We suspect that the driving force behind investor stoicism has once again been expectations of continuing liquidity. The world’s central banks, taking their lead from the Fed, have been remarkably cautious in proceeding down the path of less accommodation, and ultimately towards policy tightening. Some have even turned retrograde: the European Central Bank (ECB)’s shift to negative deposit rates was a seismic moment. We live in strange times, indeed, when one of the world’s major central banks charges banks to deposit money with it.
Another key observation is that market volatility and trading volumes are now at curiously low levels. Rather than feeling the sense of euphoria that comes from being five years into a multi-year bull market, many investors are nervous about the eerie stillness that has developed. The S&P 500 is seeing its lowest trading volumes for eight years: the norm for bull markets is that volumes rise in tandem with prices. Concurrently, the CBOE Volatility Index is trading below 11 for the first time since 2007. Thirty-week annualised historic volatility is nearing pre-crisis levels in both developed and emerging market equity indices (see chart).
Equity market volatility near pre-crisis lows
Source: Henderson Global Investors, Bloomberg, 30-week annualised historic volatility, % per annum; weekly data from 9 January 1991 to 21 May 2014.
Analysis of the bond markets tells a similar tale: notably, volatility in high yield bonds, currency and US interest rates is at its lowest ebb in 7+ years. In the sovereign bond markets, Spain and Italy have recently been borrowing 10-year money near or below what the UK government pays. This is a stunning reversal compared to two years ago, when those two governments were paying well in excess of UK borrowing rates.

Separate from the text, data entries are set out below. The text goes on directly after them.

(** ** The retry time of a rejection *)

(** With limits of at least 1 the loop works on integers throughout: every
    violated rule has a boundary inside its window, and [retryAt] is the
    largest of 0 and the candidates. *)
Lemma retryAtLoop_integers (rates : list Rate) (requests : list Z) (now : Z) :
  (forall rate, In rate rates -> 1 <= limit rate) ->
  let violated := List.filter (specViolated requests now) rates in
  let candidates :=
    map (fun rate => interval rate + nullish (specBoundary requests now rate) 0)
        violated in
  (forall rate, In rate violated ->
     exists boundary,
       specBoundary requests now rate = Some boundary /\
       In boundary requests /\
       boundary + interval rate >= now) /\
  retryAtLoop rates requests now =
    match violated with
    | [] => None
    | _ => Some (Int (fold_left Z.max candidates 0))
    end.
Proof.
  intros Hlimits violated candidates. subst candidates.
  assert (forall rate, In rate violated ->
            exists boundary,
              specBoundary requests now rate = Some boundary /\
              In boundary requests /\
              boundary + interval rate >= now /\
              candidate requests now rate = Int (interval rate + boundary)) as Hb.
  { intros rate Hin. apply filter_In in Hin. destruct Hin as [Hin Hv].
    unfold specViolated in Hv. apply Z.leb_le in Hv. rewrite <- counted_count in Hv.
    destruct (violated_boundary requests now rate (Hlimits rate Hin) Hv)
      as (boundary & Hlast & Hmem & Hge & Hc).
    exists boundary. rewrite <- counted_last. auto. }
  split.
  - intros rate Hin. destruct (Hb rate Hin) as (boundary & ? & ? & ? & _). eauto.
  - rewrite retryAtLoop_closed. fold violated. clearbody violated.
    destruct violated as [|v vs]; [reflexivity|].
    f_equal. rewrite <- fold_max_flip_Int. f_equal.
    rewrite map_map. apply map_ext_in. intros rate Hin.
    destruct (Hb rate Hin) as (boundary & -> & _ & _ & ->). reflexivity.
Qed.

One possible explanation for these strange developments is that investors have been content to numb their minds from some harsh truths in their reach for yield. If that is the case, it may be wise for them to heed the recent warning that came from the Bank for International Settlements that subdued volatility and low interest rates have encouraged investment in the “riskier parts of the investment spectrum” even as valuations became far less appealing.
The economic and market cycle is moving on and we are arguably entering one of its more dangerous phases. Interest rates will inevitably have to rise off their lows. The timing and rate of increase remains opaque and, in certain circumstances, it is entirely possibly that policy changes could come faster and be more dramatic than investors currently anticipate. As we have seen, faith in central banks is extremely high. If it were to emerge that that confidence was misplaced – if, perchance, the Fed misjudges the strength of US growth or the risk of inflation, this could trigger a severe bout of indigestion for asset markets.